もし提出期限を過ぎてしまった場合、亡くなった後に振り込まれた年金は返還しなければなりません。
また、手続きをきちんとしないと、せっかくもらえるはずだったお金が、もらえないということにもなってしまいます。
このようなことにならないよう、届け出は早めに行いましょう。
親や配偶者など、年金を受け取っている家族が亡くなったとき、遺族がやらなければいけないことは主に3つあります。
- 年金の受給を止める
- 受け取れていない分(未支給年金)を受け取る
- 遺族年金をもらう
ただし、③については、人によってもらえる、もらえないがあるので注意しましょう。
受給している年金を止める
必要な書類は?
年金を止めるために必要なのは、以下の書類です。
- 年金受給権者死亡届
- 亡くなった受給者の年金証書
- 死亡の事実を証明できる書類(戸籍抄本、市区町村長に提出した死亡診断書・死体検案書などのコピーまたは死亡届の記載事項証明書)

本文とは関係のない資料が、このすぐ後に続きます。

(* ===== verification/CatalogWitness.v ===== *)
(** * Witnesses of the playlist and the guide

    A channel whose name has a quote, a comma and a line break; a playlist cut
    in two places; an evening with two programmes. *)
From Stdlib Require Import ZArith Lia Floats.SpecFloat.
From stdpp Require Import base numbers option strings gmap.
From stdpp Require Import sets list sorting.
From S2P Require Import Prelude Text Sort M3u M3uSpec Playlist Guide.
Open Scope Z_scope.

Lemma limits_default_ok : limits_ok limits_default.
Proof. unfold limits_ok, u64_max. cbn. lia. Qed.

(** A URL parser that takes every text that starts with [http]. *)
Definition demo_url_parse (s : text) : option text := if starts_with (str "http") s then Some s else None.

Definition demo_base : text := str "http://relay".
Definition demo_token : text := str "t0k".
Definition demo_channel : ChannelRow :=
  mkChannelRow (str "7f-1") (str "5") (str "A, " ++ [0x22; 10; 0xe9; 0x22]) (str "News") None.

Definition demo_body : bytes :=
  Eval vm_compute in to_utf8 (playlist_body demo_base demo_token [demo_channel]).
Definition demo_reader : BufReader := [Ok (ztake 70 demo_body); Ok (zdrop 70 demo_body)].

Lemma demo_reader_reads : reads_all demo_reader /\ contents demo_reader = demo_body.
Proof. split; [repeat (constructor; [vm_compute; discriminate|]); constructor|vm_compute; reflexivity]. Qed.

Lemma demo_body_reads : reads_all [Ok demo_body] /\ contents [Ok demo_body] = demo_body.
Proof. split; [constructor; [vm_compute; discriminate|constructor]|vm_compute; reflexivity]. Qed.

Lemma demo_same_contents : contents demo_reader = contents [Ok demo_body].
Proof. rewrite (proj2 demo_reader_reads), (proj2 demo_body_reads). reflexivity. Qed.

Lemma m3u_chunking_irrelevant_witness :
  exists v x y, parse_m3u_visit demo_url_parse collect demo_reader limits_default [] = Some (v, x) /\
    parse_m3u_visit demo_url_parse collect [Ok demo_body] limits_default [] = Some (v, y) /\ same_outcome x y.
Proof.
  exact (m3u_chunking_irrelevant limits_default limits_default_ok demo_url_parse collect demo_reader [Ok demo_body] []
    (proj1 demo_reader_reads) (proj1 demo_body_reads) demo_same_contents).
Defined.

Lemma m3u_accounts_witness :
  exists r, parse_m3u demo_url_parse demo_reader limits_default = Some r /\
    forall entries p, r = Ok (entries, p) ->
      records_emitted (pl_stats p) = zlen entries /\ zlen entries <= max_records limits_default /\
      records_seen (pl_stats p) = records_emitted (pl_stats p) + records_skipped (pl_stats p) /\
      0 <= records_skipped (pl_stats p) <= skips_reported (pl_diagnostics p) /\
      lines_read (pl_stats p) <= bytes_read (pl_stats p) <= max_input_bytes limits_default.
Proof. exact (m3u_accounts demo_url_parse limits_default limits_default_ok demo_reader). Defined.

Definition all_plain (s : text) : bool := forallb (fun c => is_char c && negb (c =? 10) && negb (c =? 13)) s.
Lemma all_plain_ok s : all_plain s = true -> plain s.
Proof.
  intros H. apply Forall_forall. intros c Hc. unfold all_plain in H. rewrite forallb_forall in H.
  apply list_elem_of_In in Hc. specialize (H c Hc). apply andb_true_iff in H as [[H ?]%andb_true_iff ?]. split; [done|]. lia.
Qed.

Lemma no_quote s : forallb (fun c => negb (c =? 0x22)) s = true -> 0x22 ∉ s.
Proof.
  intros H Hc. rewrite forallb_forall in H. apply list_elem_of_In in Hc. specialize (H _ Hc). done.
Qed.

Lemma demo_public_ok : public_ok demo_base demo_token.
Proof.
  repeat split; try (by apply all_plain_ok); try (by apply no_quote). exists 0x68. repeat split; done.
Qed.

Lemma demo_channels_ok : Forall channel_ok [demo_channel].
Proof.
  constructor; [|constructor]. split; [by apply all_plain_ok|]. split; [by apply no_quote|].
  repeat (apply Forall_cons_2;
    [apply Forall_forall; intros c Hc; vm_compute in Hc; repeat (apply elem_of_cons in Hc as [-> | Hc]; [done|]); by apply not_elem_of_nil in Hc|]).
  constructor.
Qed.

Definition demo_stream : text := Eval vm_compute in stream_url demo_base demo_token (cr_id demo_channel).

Lemma demo_urls :
  Forall2 (fun channel url => demo_url_parse (stream_url demo_base demo_token (cr_id channel)) = Some url)
    [demo_channel] [demo_stream].
Proof. constructor; [vm_compute; reflexivity|constructor]. Qed.

Lemma demo_contents : contents demo_reader = to_utf8 (playlist_body demo_base demo_token [demo_channel]).
Proof. vm_compute. reflexivity. Qed.

Lemma demo_fits : fits limits_default 0 (playlist_lines demo_base demo_token [demo_channel]).
Proof.
  split; [|vm_compute; discriminate].
  repeat (apply Forall_cons_2; [vm_compute; discriminate|]). constructor.
Qed.

Lemma playlist_reads_back_witness :
  exists p, parse_m3u demo_url_parse demo_reader limits_default =
      Some (Ok (zip_with entry_of [demo_channel] [demo_stream], p)) /\
    pl_header p = mkM3uHeader (attribute_map [guide_attribute demo_base demo_token] ∅) (header_line demo_base demo_token) /\
    pl_diagnostics p = [] /\ records_emitted (pl_stats p) = zlen [demo_channel] /\ records_skipped (pl_stats p) = 0.
Proof.
  apply (playlist_reads_back demo_url_parse limits_default limits_default_ok demo_base demo_token demo_public_ok
    [demo_channel] [demo_stream] demo_reader demo_channels_ok demo_urls (proj1 demo_reader_reads) demo_contents demo_fits).
  vm_compute. discriminate.
Defined.

(** ** The guide *)

(** Two programmes, with a gap of half an hour between them. *)
Definition demo_spans : list (Z * Z) := [(hours 3, hours 4); (hours 1, hours 2 + minutes 30)].

Lemma demo_spans_ok : Forall (fun span : Z * Z => fst span <= snd span) demo_spans.
Proof. repeat (constructor; [vm_compute; discriminate|]). constructor. Qed.

Lemma demo_blocks :
  firstn 2 (skipn 2 (no_program_blocks (hours 1) demo_spans)) =
  [(hours (-1), hours 1); (hours 2 + minutes 30, hours 3)].
Proof. vm_compute. reflexivity. Qed.

Lemma placeholders_fill_guide_witness :
  let now := hours 1 in
  let window_start := now - hours GUIDE_WINDOW_PAST_HOURS in
  let window_end := now + hours GUIDE_WINDOW_FUTURE_HOURS in
  let blocks := no_program_blocks now demo_spans in
  StronglySorted (fun x y : Z * Z => snd x <= fst y) blocks /\
  Forall (fun block => window_start <= fst block < snd block /\ snd block <= window_end /\
    snd block - fst block <= hours 2 /\
    (snd block mod nanos_per_hour = 0 \/ ends_at window_end demo_spans (snd block)) /\ free_of demo_spans block) blocks /\
  forall t, window_start <= t < window_end ->
    Exists (fun span => covers span t) demo_spans \/ Exists (fun block => covers block t) blocks \/
    exists next, t < next < t + minutes 1 /\ ends_at window_end demo_spans next.
Proof. exact (placeholders_fill_guide (hours 1) demo_spans demo_spans_ok). Defined.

国民年金、厚生年金、共済年金いずれの場合も、提出する書類は同じです。
「年金受給権者死亡届」は、最寄りの役所や年金事務所でもらえます。
また、日本年金機構のホームページからダウンロードできます。
なお、死亡届を7日以内に提出し、日本年金機構にマイナンバーが収録されている場合は、年金受給権者死亡届は必要ありません。
書類の提出先は?
書類を提出する場所は、年金の種類によって違います。
- 国民年金・・・市町村役場
- 厚生年金・・・年金事務所
- 共済年金・・・組合員となっていた共済組合
手続きの期限は?
手続きの期限は、期限は比較的短いので、早めに行いましょう。
- 国民年金・・・受給者の死亡から14日以内
- 厚生年金・共済年金・・・受給者の死亡から10日以内
未支給年金をもらう
次に「未支給年金」と呼ばれる年金を請求しましょう。
未支給年金とは?
年金は、通常、2ヶ月分が偶数月の15日に支払われます。
12月・1月分は2月15日、2月・3月分は4月15日に支払われるという形です。
もし6月1日に受給者が亡くなったとすると、年金はどうなるでしょうか。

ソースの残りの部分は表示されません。